Provided information:
——

(* ===== verification/FieldPrime.v ===== *)
(** The prime field of secp256k1: the number theory the field code relies on.

    [secp_p] is the modulus [2^256 - 2^32 - 977] that field_5x52_impl.h reduces
    by. The file proves it prime with a chain of Pocklington certificates that
    the kernel evaluates, so that the residues [Fp] form a field with Leibniz
    equality, [ring] and [field]; the values of field elements and of curve points
    are stated in [Fp]. *)
From stdpp Require Import base list list_numbers numbers zmap.
From Stdlib Require Import ZArith Zpow_facts Zmod Lia Field.
From S2P Require Import Prelude.

Local Open Scope Z_scope.

(** ** Modular exponentiation *)

Fixpoint powmod_pos (n a : Z) (e : positive) : Z :=
  match e with
  | xH => a mod n
  | xO e => let r := powmod_pos n a e in r * r mod n
  | xI e => let r := powmod_pos n a e in r * r * a mod n
  end.

Definition powmod (n a e : Z) : Z :=
  match e with Zpos e => powmod_pos n a e | _ => 1 mod n end.

Lemma powmod_pos_correct n a e : n <> 0 -> powmod_pos n a e = a ^ Zpos e mod n.
Proof.
  intros Hn. induction e as [e IH|e IH|]; cbn [powmod_pos]; cbv zeta.
  - rewrite IH, <- Z.mul_assoc, Zmult_mod_idemp_l, Z.mul_comm, <- Z.mul_assoc, Zmult_mod_idemp_l.
    f_equal. rewrite Pos2Z.inj_xI, Z.pow_add_r, (Z.mul_comm 2), Z.pow_mul_r by lia. lia.
  - rewrite IH, <- Zmult_mod. f_equal. rewrite Pos2Z.inj_xO, (Z.mul_comm 2), Z.pow_mul_r by lia. lia.
  - by rewrite Z.pow_1_r.
Qed.

Lemma powmod_correct n a e : n <> 0 -> 0 <= e -> powmod n a e = a ^ e mod n.
Proof. intros Hn He. destruct e as [|e|e]; [done|by apply powmod_pos_correct|lia]. Qed.

(** ** Divisibility and the exponents that give one *)

Lemma divide_mod_eq n a b : (n | a - b) <-> a mod n = b mod n.
Proof. by rewrite Z.cong_iff_ex. Qed.

Lemma pow_one_mul r a n k : 1 < r -> 0 <= n -> 0 <= k -> a ^ n mod r = 1 -> a ^ (n * k) mod r = 1.
Proof.
  intros Hr Hn Hk H. rewrite Z.pow_mul_r, Zpower_mod, H, Z.pow_1_l by lia. by apply Z.mod_small.
Qed.

Lemma pow_one_gcd r a m n :
  1 < r -> 0 <= m -> 0 <= n -> a ^ m mod r = 1 -> a ^ n mod r = 1 -> a ^ Z.gcd m n mod r = 1.
Proof.
  intros Hr. revert m. induction n as [n IH] using (well_founded_induction (Z.lt_wf 0)).
  intros m Hm Hn H1 H2. destruct (decide (n = 0)) as [->|].
  { by rewrite Z.gcd_0_r, Z.abs_eq. }
  rewrite Z.gcd_comm, <- Z.gcd_mod, Z.gcd_comm by lia. pose proof (Z.mod_pos_bound m n ltac:(lia)).
  apply IH; try done; try lia.
  rewrite (Z.div_mod m n) in H1 by lia. pose proof (Z.div_pos m n ltac:(lia) ltac:(lia)).
  rewrite Z.pow_add_r, Zmult_mod, pow_one_mul, Z.mul_1_l, Z.mod_mod in H1 by (done || nia || lia). done.
Qed.

(** ** Pocklington's criterion *)

Lemma prime_divisor n : 1 < n -> exists r, Z.prime r /\ (r | n).
Proof.
  induction n as [n IH] using (well_founded_induction (Z.lt_wf 0)). intros Hn.
  destruct (decide (Exists (fun d => n mod d = 0) (seqZ 2 (n - 2)))) as [Hex|Hno].
  - apply Exists_exists in Hex as (d & Hd%elem_of_seqZ & Hdn%Z.mod_divide); [|lia].
    destruct (IH d) as (r & Hr & Hrd); [lia|lia|]. exists r. split; [done|]. by etrans.
  - exists n. split; [|done]. split; [done|]. intros d Hd Hdn%Z.mod_divide; [|lia]. apply Hno, Exists_exists.
    exists d. rewrite elem_of_seqZ. split; [lia|done].
Qed.

(** The base [a] shows that [q] divides [r - 1] for every prime divisor [r] of [N]. *)
Definition pocklington_test (N a q : Z) : bool :=
  ((N - 1) mod q =? 0) && (Z.gcd (powmod N a ((N - 1) / q) - 1) N =? 1).

Lemma quotient_divides e M q : Z.prime q -> (e | M) -> (q | M) -> ~ (q | e) -> (e | M / q).
Proof.
  intros Hq [c ->] Hqm He. pose proof (Z.prime_ge_2 _ Hq).
  apply (Z.divide_prime_mul c e q Hq) in Hqm as [[d ->]|]; [|done].
  exists d. replace (d * q * e) with (d * e * q) by ring. by rewrite Z.div_mul by lia.
Qed.

Lemma pocklington_step N q a r :
  1 < N -> Z.prime q -> powmod N a (N - 1) = 1 -> pocklington_test N a q = true -> Z.prime r -> (r | N) -> (q | r - 1).
Proof.
  intros HN Hq H2 Ht Hr HrN. pose proof (Z.prime_ge_2 _ Hq). pose proof (Z.prime_ge_2 _ Hr).
  unfold pocklington_test in Ht. rewrite andb_true_iff, !Z.eqb_eq in Ht. destruct Ht as [H1 H3].
  assert (0 <= (N - 1) / q) by (apply Z.div_pos; lia). rewrite powmod_correct in H2 by lia. rewrite powmod_correct in H3 by lia.
  assert (a ^ (N - 1) mod r = 1) as Ha.
  { rewrite <- (Z.mod_mod_divide (a ^ (N - 1)) N r HrN), H2. apply Z.mod_small. lia. }
  assert (a mod r <> 0) as Hnz.
  { intros E. rewrite Zpower_mod, E, Z.pow_0_l in Ha by lia. by rewrite Z.mod_0_l in Ha by lia. }
  pose proof (pow_one_gcd r a (N - 1) (r - 1) ltac:(lia) ltac:(lia) ltac:(lia) Ha (Z.fermat_nz r a Hr Hnz)) as Hg.
  destruct (decide ((r - 1) mod q = 0)) as [E|E]; [by apply Z.mod_divide in E; [|lia]|].
  assert (~ (q | Z.gcd (N - 1) (r - 1))) as Hn.
  { intros Hd. apply E, Z.mod_divide; [lia|]. etrans; [apply Hd|apply Z.gcd_divide_r]. }
  apply quotient_divides with (M := N - 1) in Hn as [c Hc]; [|done|apply Z.gcd_divide_l|by apply Z.mod_divide; [lia|]].
  exfalso. assert ((r | 1)) as Hr1; [|apply Z.divide_1_r_nonneg in Hr1; lia].
  rewrite <- H3. apply Z.gcd_greatest; [|done].
  apply divide_mod_eq. rewrite Z.mod_mod_divide by done. rewrite (Z.mod_small 1 r) by lia.
  pose proof (Z.gcd_nonneg (N - 1) (r - 1)).
  rewrite Hc, Z.mul_comm. apply pow_one_mul; try lia. destruct (decide (Z.gcd (N - 1) (r - 1) = 0)) as [E0|]; [|nia].
  apply Z.gcd_eq_0_l in E0. lia.
Qed.

Definition primes_product (qs : list Z) : Z := foldr Z.mul 1 qs.

Definition pocklington_cert (N a : Z) (qs : list Z) : bool :=
  (powmod N a (N - 1) =? 1) && forallb (pocklington_test N a) qs && bool_decide (NoDup qs)
  && (N <? (primes_product qs + 1) * (primes_product qs + 1)).

Lemma primes_product_pos qs : Forall Z.prime qs -> 0 < primes_product qs.
Proof. 
  induction 1 as [|q qs Hq _ IH]; [done|]. cbn [primes_product foldr] in *. fold (primes_product qs).
  apply Z.prime_ge_2 in Hq. nia.
Qed.

Lemma prime_coprime_product q qs :
  Z.prime q -> Forall Z.prime qs -> q ∉ qs -> Z.coprime q (primes_product qs).
Proof.
  intros Hq. induction 1 as [|q' qs Hq' _ IH]; cbn [primes_product foldr]; intros Hnin; [apply Z.coprime_1_r|].
  rewrite not_elem_of_cons in Hnin. destruct Hnin as [Hne Hnin].
  apply Z.coprime_mul_r; [|by apply IH]. apply Z.coprime_prime_l; [done|].
  intros Hd%Z.divide_prime_prime; [|done..]. done.
Qed.

Lemma primes_product_divides qs n :
  Forall Z.prime qs -> NoDup qs -> Forall (fun q => (q | n)) qs -> (primes_product qs | n).
Proof.
  induction 1 as [|q qs Hq Hqs IH]; cbn [primes_product foldr]; [intros; apply Z.divide_1_l|].
  rewrite NoDup_cons. intros [Hnin Hnd] [[k ->] Hall]%Forall_cons.
  rewrite (Z.mul_comm k). apply Z.mul_divide_mono_l.
  apply (Z.gauss _ q); [rewrite Z.mul_comm; by apply IH|].
  rewrite Z.gcd_comm. by apply prime_coprime_product.
Qed.

Theorem pocklington N a qs :
  1 < N -> Forall Z.prime qs -> pocklington_cert N a qs = true -> Z.prime N.
Proof.
  intros HN Hqs Hc. unfold pocklington_cert in Hc. rewrite !andb_true_iff, forallb_True, bool_decide_eq_true, Z.ltb_lt, Z.eqb_eq in Hc.
  destruct Hc as [[[H1 Ht] Hnd] Hlt].
  assert (forall d, 1 < d -> (d | N) -> primes_product qs < d) as Hbig.
  { intros d Hd HdN. destruct (prime_divisor d Hd) as (r & Hr & Hrd). pose proof (Z.prime_ge_2 _ Hr).
    assert (primes_product qs | r - 1) as Hdiv.
    { apply primes_product_divides; [done..|]. rewrite Forall_forall in Ht, Hqs |- *. intros q Hin.
      apply (pocklington_step N q a r HN (Hqs _ Hin) H1 (Ht _ Hin) Hr). by etrans. }
    apply Z.divide_pos_le in Hdiv; [|lia]. apply Z.divide_pos_le in Hrd; lia. }
  split; [done|]. intros n Hn [k Hk].
  pose proof (Hbig n ltac:(lia) ltac:(by exists k)). pose proof (primes_product_pos qs Hqs).
  pose proof (Hbig k ltac:(nia) ltac:(exists n; lia)). nia.
Qed.

(** Trial division settles the small primes. *)
Fixpoint trial_from (fuel : nat) (d n : Z) : bool :=
  match fuel with
  | O => true
  | S fuel => negb (n mod d =? 0) && trial_from fuel (d + 1) n
  end.
Definition trial_division (n : Z) : bool := trial_from (Z.to_nat (Z.sqrt n - 1)) 2 n.

Lemma trial_from_spec fuel d n x :
  trial_from fuel d n = true -> d <= x < d + Z.of_nat fuel -> 0 < d -> ~ (x | n).
Proof.
  revert d. induction fuel as [|fuel IH]; intros d; [lia|]. cbn [trial_from]. intros [H1 H2]%andb_true_iff Hx Hd.
  destruct (decide (x = d)) as [->|]; [|apply (IH (d + 1)); [done|lia|lia]].
  intros E%Z.mod_divide; [|lia]. by rewrite E in H1.
Qed.

Lemma trial_division_prime n : 1 < n -> trial_division n = true -> Z.prime n.
Proof.
  intros Hn Ht. split; [done|]. assert (forall d, 1 < d -> d * d <= n -> ~ (d | n)) as Hsmall.
  { intros d Hd Hdd. apply (trial_from_spec _ 2 n d Ht); [|lia].
    pose proof (Z.sqrt_le_square n d ltac:(lia) ltac:(lia)) as [Hs _]. specialize (Hs Hdd). lia. }
  intros d Hd [k Hk]. destruct (decide (d * d <= n)).
  - by apply (Hsmall d); [lia|done|exists k].
  - apply (Hsmall k); [nia|nia|exists d; lia].
Qed.

(** Closed inequalities on big numbers, by evaluation. *)
Ltac nonneg := apply Z.leb_le; vm_compute; reflexivity.

(** ** The field prime *)

Definition secp_p : Z := 0xFFFFFFFFFFFFFFFFFFFFFFFFFFFFFFFFFFFFFFFFFFFFFFFFFFFFFFFEFFFFFC2F.

Definition secp_q1 : Z := 205115282021455665897114700593932402728804164701536103180137503955397371.
Definition secp_q2 : Z := 255515944373312847190720520512484175977.

Ltac small_prime := apply trial_division_prime; [done|vm_compute; reflexivity].

Lemma secp_q3_prime : Z.prime 107590001.
Proof.
  apply (pocklington 107590001 2 [53; 29; 7; 5]); [done| |vm_compute; reflexivity]. repeat constructor; small_prime.
Qed.

Lemma secp_q2_prime : Z.prime secp_q2.
Proof.
  apply (pocklington secp_q2 2 [107590001; 7240687; 96557; 41201]); [done| |vm_compute; reflexivity].
  repeat constructor; first [apply secp_q3_prime | small_prime].
Qed.

Lemma secp_q1_prime : Z.prime secp_q1.
Proof.
  apply (pocklington secp_q1 2 [secp_q2]); [done| |vm_compute; reflexivity].
  repeat constructor; apply secp_q2_prime.
Qed.

(** The modulus of the field code is a prime. *)
Theorem secp_p_prime : Z.prime secp_p.
Proof.
  apply (pocklington secp_p 2 [secp_q1]); [done| |vm_compute; reflexivity].
  repeat constructor; apply secp_q1_prime.
Qed.

(** ** The field of residues *)

Abbreviation Fp := (Zmod secp_p).
Abbreviation fp := (Zmod.of_Z secp_p).
Abbreviation to_Z := Zmod.unsigned.

Declare Scope fp_scope.
Delimit Scope fp_scope with F.
Bind Scope fp_scope with Zmod.
Infix "+" := (@Zmod.add secp_p) : fp_scope.
Infix "-" := (@Zmod.sub secp_p) : fp_scope.
Infix "*" := (@Zmod.mul secp_p) : fp_scope.
Infix "/" := (@Zmod.mdiv secp_p) : fp_scope.
Infix "^" := (@Zmod.pow secp_p) : fp_scope.
Notation "- x" := (@Zmod.opp secp_p x) : fp_scope.
Notation "0" := (@Zmod.zero secp_p) : fp_scope.
Notation "1" := (@Zmod.one secp_p) : fp_scope.

#[global] Instance Fp_eq_dec : EqDecision Fp.
Proof.
  intros x y. destruct (Z.eq_dec (to_Z x) (to_Z y)) as [E|E]; [left; by apply Zmod.unsigned_inj|right; congruence].
Defined.

Lemma secp_p_pos : 0 < secp_p.
Proof. done. Qed.

Lemma Fp_range (x : Fp) : 0 <= to_Z x < secp_p.
Proof. apply Zmod.unsigned_pos_bound, secp_p_pos. Qed.

Lemma fp_eq a b : fp a = fp b <-> (secp_p | a - b).
Proof. by rewrite Zmod.of_Z_inj, divide_mod_eq. Qed.

Lemma fp_eq_add a b k : a = b + secp_p * k -> fp a = fp b.
Proof. intros ->. apply fp_eq. exists k. ring. Qed.

(** [of_Z] is a homomorphism, so constants of the code are numerals for [field]. *)
Lemma Fp_morph :
  ring_morph 0%F 1%F Zmod.add Zmod.mul Zmod.sub Zmod.opp eq 0 1 Z.add Z.mul Z.sub Z.opp Z.eqb fp.
Proof.
  split; try done; intros; rewrite ?Zmod.of_Z_add, ?Zmod.of_Z_sub, ?Zmod.of_Z_mul, ?Zmod.of_Z_opp; try done.
  by apply Z.eqb_eq in H as ->.
Qed.

Ltac Fp_cst t := match t with fp ?z => match isZcst z with true => z | _ => NotConstant end | _ => NotConstant end.
Add Field Fp_field : (Zmod.field_theory secp_p secp_p_prime) (morphism Fp_morph, constants [Fp_cst]).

——

Begin at the first line of the records above and restate each line word for word, stopping after the line with "rewrite Z.gcd_0_r, Z.abs_eq.".

Solved exercise:
(* ===== verification/FieldPrime.v ===== *)
(** The prime field of secp256k1: the number theory the field code relies on.

    [secp_p] is the modulus [2^256 - 2^32 - 977] that field_5x52_impl.h reduces
    by. The file proves it prime with a chain of Pocklington certificates that
    the kernel evaluates, so that the residues [Fp] form a field with Leibniz
    equality, [ring] and [field]; the values of field elements and of curve points
    are stated in [Fp]. *)
From stdpp Require Import base list list_numbers numbers zmap.
From Stdlib Require Import ZArith Zpow_facts Zmod Lia Field.
From S2P Require Import Prelude.

Local Open Scope Z_scope.

(** ** Modular exponentiation *)

Fixpoint powmod_pos (n a : Z) (e : positive) : Z :=
  match e with
  | xH => a mod n
  | xO e => let r := powmod_pos n a e in r * r mod n
  | xI e => let r := powmod_pos n a e in r * r * a mod n
  end.

Definition powmod (n a e : Z) : Z :=
  match e with Zpos e => powmod_pos n a e | _ => 1 mod n end.

Lemma powmod_pos_correct n a e : n <> 0 -> powmod_pos n a e = a ^ Zpos e mod n.
Proof.
  intros Hn. induction e as [e IH|e IH|]; cbn [powmod_pos]; cbv zeta.
  - rewrite IH, <- Z.mul_assoc, Zmult_mod_idemp_l, Z.mul_comm, <- Z.mul_assoc, Zmult_mod_idemp_l.
    f_equal. rewrite Pos2Z.inj_xI, Z.pow_add_r, (Z.mul_comm 2), Z.pow_mul_r by lia. lia.
  - rewrite IH, <- Zmult_mod. f_equal. rewrite Pos2Z.inj_xO, (Z.mul_comm 2), Z.pow_mul_r by lia. lia.
  - by rewrite Z.pow_1_r.
Qed.

Lemma powmod_correct n a e : n <> 0 -> 0 <= e -> powmod n a e = a ^ e mod n.
Proof. intros Hn He. destruct e as [|e|e]; [done|by apply powmod_pos_correct|lia]. Qed.

(** ** Divisibility and the exponents that give one *)

Lemma divide_mod_eq n a b : (n | a - b) <-> a mod n = b mod n.
Proof. by rewrite Z.cong_iff_ex. Qed.

Lemma pow_one_mul r a n k : 1 < r -> 0 <= n -> 0 <= k -> a ^ n mod r = 1 -> a ^ (n * k) mod r = 1.
Proof.
  intros Hr Hn Hk H. rewrite Z.pow_mul_r, Zpower_mod, H, Z.pow_1_l by lia. by apply Z.mod_small.
Qed.

Lemma pow_one_gcd r a m n :
  1 < r -> 0 <= m -> 0 <= n -> a ^ m mod r = 1 -> a ^ n mod r = 1 -> a ^ Z.gcd m n mod r = 1.
Proof.
  intros Hr. revert m. induction n as [n IH] using (well_founded_induction (Z.lt_wf 0)).
  intros m Hm Hn H1 H2. destruct (decide (n = 0)) as [->|].
  { by rewrite Z.gcd_0_r, Z.abs_eq. }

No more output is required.